2) Mengukur dan memeriksa tanda-tanda vital
a) pengukuran :
- tensi, nadi, temperatur dan pernapasan
- keseimbangan cairan melalui produksi urine, dengan perhitungan :
· produksi urine normal 500-600 cc
· pernapasan 500-600 cc
· penguapan badan 900-1000 cc
- pemberian cairan pengganti sekitar 2000-2500 cc dengan perhitungan 20 tetes/menit (= 1 cc/menit)
- infus setelah operasi sekitar 2x24 jam
b) Pemeriksaan
- paru-paru :
· bersihan jalan napas
· ronchi basal, untuk mengetahui adanya edema paru
- bising usus, menandakan berfungsinya usus (dengan adanya flatus)
- perdarahan local pada luka operasi
- kontraksi rahim, untuk menutup pembuluh darah
· perdarahan pervaginam : evaluasi pengeluaran lochea, atonia uteri meningkatkan perdarahan, perdarahan berkepanjangan.
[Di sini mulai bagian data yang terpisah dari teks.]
(** After a batch that runs, whatever the service did, every image is in
    one of three conditions: completed with at least one result; in error,
    with no result and one of the three failure messages; or still marked
    processing while holding results of an earlier run (every item of this
    run failed for it).  No image is left pending, and no image is left
    processing without a result.  If the workspace held no result before
    the run, only the first two remain. *)
Theorem batch_settles_every_image (o : Oracle) (s : AppState) (w : World) :
  images s <> [] ->
  targetColors (settings s) <> [] ->
  tier_eqb (modelTier (settings s)) pro && notKey (hasApiKey s) = false ->
  Forall (fun img => succeeded img \/ failed img \/ keptEarlierResults img)
         (images (fst (handleRecolorBatch o s w)))
  /\ (Forall (fun img => results img = []) (images s) ->
      Forall (fun img => succeeded img \/ failed img)
             (images (fst (handleRecolorBatch o s w)))).
Proof.
  intros Himgs Hcolors Hgate.
  pose proof (batch_grownFrom o s w) as Hgrown.
  rewrite (handleRecolorBatch_runs o s w Himgs Hcolors Hgate) in *.
  cbn [fst] in *.
  set (tasks := buildTasks (images s) (targetColors (settings s))) in *.
  set (total := Z.of_nat (List.length tasks)) in *.
  set (start := mkRun (startRun s) w 0) in *.
  change (images (finishRun (state (processTasks o (settings s) total tasks start))))
    with (images (state (processTasks o (settings s) total tasks start))) in *.
  assert (Hcons : Forall consistent
                    (images (state (processTasks o (settings s) total tasks start)))).
  { apply (processTasks_keeps o (settings s) total (Forall consistent)).
    - intros task b64 imgs. apply Forall_mapped.
      intros img. apply consistent_recordSuccess.
    - intros task ak rl imgs. apply Forall_mapped.
      intros img. apply consistent_recordFailure.
    - unfold start, startRun. cbn [state images setImages].
      apply Forall_map, Forall_forall. intros img _.
      unfold consistent, markProcessing. cbn [status].
      repeat split; discriminate. }
  assert (Hsettled : forall img',
             In img' (images (state (processTasks o (settings s) total tasks start))) ->
             results img' = [] -> status img' = error).
  { intros img' Hin Hnil.
    destruct (Forall2_ids Hgrown img' Hin) as (img & Himg & Hid).
    destruct (targetColors (settings s)) as [| c cs] eqn:Ec; [contradiction |].
    assert (Hq : In (taskFor img c) tasks).
    { unfold tasks. apply every_image_is_queued; [exact Himg | left; reflexivity]. }
    pose proof (processTasks_settles o (settings s) total tasks start _ Hq) as Hall.
    rewrite Forall_forall in Hall. apply (Hall img' Hin); [exact Hid | exact Hnil]. }
  split.
  - apply Forall_forall. intros img' Hin.
    rewrite Forall_forall in Hcons.
    destruct (Hcons img' Hin) as (Hdone & Herr & Hpend).
    destruct (status img') eqn:Hst.
    + contradiction.
    + right. right. split; [exact Hst |].
      intros Hnil. specialize (Hsettled img' Hin Hnil). congruence.
    + left. split; [exact Hst | exact (Hdone eq_refl)].
    + right. left. destruct (Herr eq_refl) as [Hnil Hmsg].
      split; [exact Hst | split; assumption].
  - intros Hfresh. apply Forall_forall. intros img' Hin.
    assert (Hmc : Forall resultsMeanCompleted
                    (images (state (processTasks o (settings s) total tasks start)))).
    { apply (processTasks_keeps o (settings s) total (Forall resultsMeanCompleted)).
      - intros task b64 imgs. apply Forall_mapped.
        intros img. apply meanCompleted_recordSuccess.
      - intros task ak rl imgs. apply Forall_mapped.
        intros img. apply meanCompleted_recordFailure.
      - unfold start, startRun. cbn [state images setImages].
        apply Forall_map. eapply Forall_impl; [| exact Hfresh].
        intros img Hnil Hres. cbn in Hres. contradiction. }
    rewrite Forall_forall in Hcons, Hmc.
    destruct (Hcons img' Hin) as (Hdone & Herr & Hpend).
    destruct (results img') as [| r rs] eqn:Hres.
    + right. assert (Hst : status img' = error)
        by (apply Hsettled; assumption).
      destruct (Herr Hst) as [Hnil Hmsg].
      split; [exact Hst | split; [exact Hres | exact Hmsg]].
    + assert (Hne : results img' <> []) by (rewrite Hres; discriminate).
      left. split; [exact (Hmc img' Hin Hne) | exact Hne].
Qed.

End BatchOutcome.

Lemma batch_settles_witness :
  Forall (fun img => App.succeeded img \/ App.failed img)
         (App.images (fst (App.handleRecolorBatch Examples.onceThenExhausted
                             (Examples.workspace [Examples.red; Examples.blue])
                             Examples.freshWorld))).
Proof.
  apply (batch_settles_every_image Examples.onceThenExhausted
           (Examples.workspace [Examples.red; Examples.blue])
           Examples.freshWorld).
  - discriminate.
  - discriminate.
  - reflexivity.
  - repeat constructor.
Defined.
(** ** Text, symbol and key inputs *)

(** The line feed, the separator of [split('\n')]. *)
Definition newline : ascii := ascii_of_nat 10.

(** [value.split('\n')]: the pieces between the line feeds; there is always
    at least one piece, the empty text giving one empty line. *)
Fixpoint split_lines (value : string) : list string :=
  match value with
  | EmptyString => [EmptyString]
  | String ch rest =>
      if Ascii.eqb ch newline then EmptyString :: split_lines rest
      else
        match split_lines rest with
        | line :: lines => String ch line :: lines
        | [] => [String ch EmptyString]
        end
  end.

(** [lines.join('\n')], the inverse direction. *)
Definition join_lines (lines : list string) : string :=
  String.concat (String newline EmptyString) lines.

(** [handleMazeInput], lines 137-139: [setMaze(event.target.value.split('\n'))],
    with the effect the new text triggers. *)
Definition handleMazeInput (value : string) (st : State) : State :=
  setMaze (split_lines value) st.

(** [onChange={(e) => setWallSymbol(e.target.value)}], line 186, with the
    effect: [wallSymbol] is one of its dependencies. *)
Definition setWallSymbol (v : string) (st : State) : State :=
  rebuild
    {| maze := maze st; mazeGrid := mazeGrid st; start := start st; end_ := end_ st;
       currentPos := currentPos st;
       wallSymbol := v; pathSymbol := pathSymbol st;
       startSymbol := startSymbol st; endSymbol := endSymbol st;
       moveKeys := moveKeys st; isAnimating := isAnimating st;
       solutionMoves := solutionMoves st; isMazeGenerated := isMazeGenerated st |}.
(** C1.  A CPU test of two seconds without ramp-up: the worker sets it
    Running, the context expires at the deadline with no StopTest or
    EmergencyStop, the plugin leaves its [select] through [ctx.Done()] and
    returns the context's error, and the worker records Failed with the
    message "context deadline exceeded", after Initialize, Execute and
    Cleanup were each called once. *)
Theorem deadline_run_is_recorded_Failed :
  status_of "e1" scenarios.cpu_running = Some StatusRunning
  /\ (fun e => err (Context_ e)) <$> executions scenarios.cpu_at_deadline !! "e1"
     = Some (Some ContextDeadlineExceeded)
  /\ status_of "e1" scenarios.cpu_after_deadline = Some StatusFailed
  /\ ErrorMessage <$> executions scenarios.cpu_after_deadline !! "e1"
     = Some (Some (Sprintf "context deadline exceeded" []))
  /\ calls (pluginManager scenarios.cpu_after_deadline)
     = [("cpu-stress", CallInitialize); ("cpu-stress", CallExecute);
        ("cpu-stress", CallCleanup)].
Proof. repeat split; vm_compute; reflexivity. Qed.

(** Whatever the readiness of the plugin's own timer and the runtime's
    choice, the CPU run that reaches its deadline is recorded as Completed
    only when the [time.After] case is ready and taken, and as Failed
    otherwise. *)
Lemma cpu_deadline_outcomes (timer_fired done_first : bool) :
  status_of "e1"
    (executeTest_run scenarios.host scenarios.never_done timer_fired done_first
       scenarios.two_seconds (2 * Second) "e1" scenarios.cpu_at_deadline)
  = Some (if timer_fired && negb done_first then StatusCompleted else StatusFailed).
Proof. destruct timer_fired, done_first; vm_compute; reflexivity. Qed.

(** The memory workload has no timer of its own: its run to the deadline
    ends Failed in the same way. *)
Lemma memory_deadline_run_is_Failed :
  status_of "e4" scenarios.memory_after_deadline = Some StatusFailed
  /\ ErrorMessage <$> executions scenarios.memory_after_deadline !! "e4"
     = Some (Some (Sprintf "context deadline exceeded" [])).
Proof. split; vm_compute; reflexivity. Qed.
(** ** Add events: no entity twice *)

Lemma notYetPresent_In (arr : list Item) (channels : list Channel)
    (c : Channel) :
  In c (notYetPresent arr channels)
  <-> In c channels /\ ~ In (id c) (itemIds arr).
Proof.
  split.
  - intros Hin. split; [| exact (notYetPresent_absent _ _ _ Hin)].
    unfold notYetPresent in Hin. apply List.filter_In in Hin. tauto.
  - intros [Hin Habs]. unfold notYetPresent. apply List.filter_In.
    split; [exact Hin |]. apply negb_true_iff.
    destruct (existsb (String.eqb (id c)) (itemIds arr)) eqn:Hex;
      [| reflexivity].
    apply existsb_exists in Hex. destruct Hex as (j & Hj & Heq).
    apply String.eqb_eq in Heq. subst j. contradiction.
Qed.

(** C4, for an event that names no entity twice. Handling an add event
    on an array without duplicate IDs leaves out every entity whose ID is
    in the array, places each other entity once, at its insert index,
    emits one insert delta with that index and the projected entity for
    each, adds their number to [totalSize], and leaves an array without
    duplicate IDs. *)
Theorem handleAddEvent_inserts_once (sf : string) (channels : list Channel)
    (s : State) :
  NoDup (itemIds (items s)) ->
  NoDup (map id channels) ->
  let t := dataType (this s) in
  let added := notYetPresent (items s) channels in
  let deltas := insertDeltas sf t added (items s) in
  let s' := stateAfter (ChannelsQuery._handleAddEvent sf channels) s in
  (forall c, In c added <->
             In c channels /\ ~ In (id c) (itemIds (items s))) /\
  callsOf (ChannelsQuery._handleAddEvent sf channels) s
  = map TriggerChange deltas /\
  placedInOrder sf t added (items s) deltas (items s') /\
  Permutation (itemIds (items s')) (map id added ++ itemIds (items s)) /\
  totalSize (this s') = totalSize (this s) + Z.of_nat (length added) /\
  NoDup (itemIds (items s')).
Proof.
  intros Hnodup Hevent t added deltas s'.
  destruct (handleAddEvent_spec sf channels s)
    as (Hitems & Hcalls & Hsize & _).
  fold t added in Hitems, Hcalls, Hsize.
  assert (Hperm :
    Permutation (itemIds (items s')) (map id added ++ itemIds (items s))).
  { unfold s', stateAfter. rewrite Hitems. apply itemIds_insertAll. }
  split; [intros c; apply notYetPresent_In |].
  split; [exact Hcalls |].
  split.
  { unfold s', stateAfter. rewrite Hitems. apply insertAll_placedInOrder. }
  split; [exact Hperm |].
  split; [exact Hsize |].
  rewrite Hperm.
  apply NoDup_app. split; [| split].
  - apply NoDup_map_filter. exact Hevent.
  - intros i Hin Hold.
    apply list_elem_of_In in Hin. apply list_elem_of_In in Hold.
    apply in_map_iff in Hin. destruct Hin as (c & <- & Hc).
    exact (notYetPresent_absent _ _ _ Hc Hold).
  - exact Hnodup.
Qed.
3) profilaksis antibiotika
Infeksi selalu diperhitungkan dari adanya alat yang kurang steril, infeksi asenden karena manipulasi vagina sehingga pemberian antibiotika sangat penting untuk menghindari terjadinya sepsis sampai kematian.
Pertimbangan pemberian antibiotika :
- bersifat provilaksis
- bersifat terapi karena sudah terjadi infeksi
- berpedoman pada hasil sensitivitas
- kualitas antibiotika yang akan diberikan
- cara pemberian antibiotika.
4) mobilisasi penderita
Konsep mobilisasi dini tetap memberikan landasan dasar, sehingga pulihnya fungsi alat vital dapat segera tercapai.
a) mobilisasi fisik :
- setelah sadar pasien boleh miring
- berikutnya duduk, bahkan jalan dengan infus
- infus dan kateter dibuka pada hari kedua atau ketiga
b) mobilisasi usus
- setelah hari pertama dan keadaan baik penderita boleh minum
- diikuti makan bubur saring dan pada hari kedua ketiga makan bubur
- hari keempat kelima nasi biasa dan boleh pulang.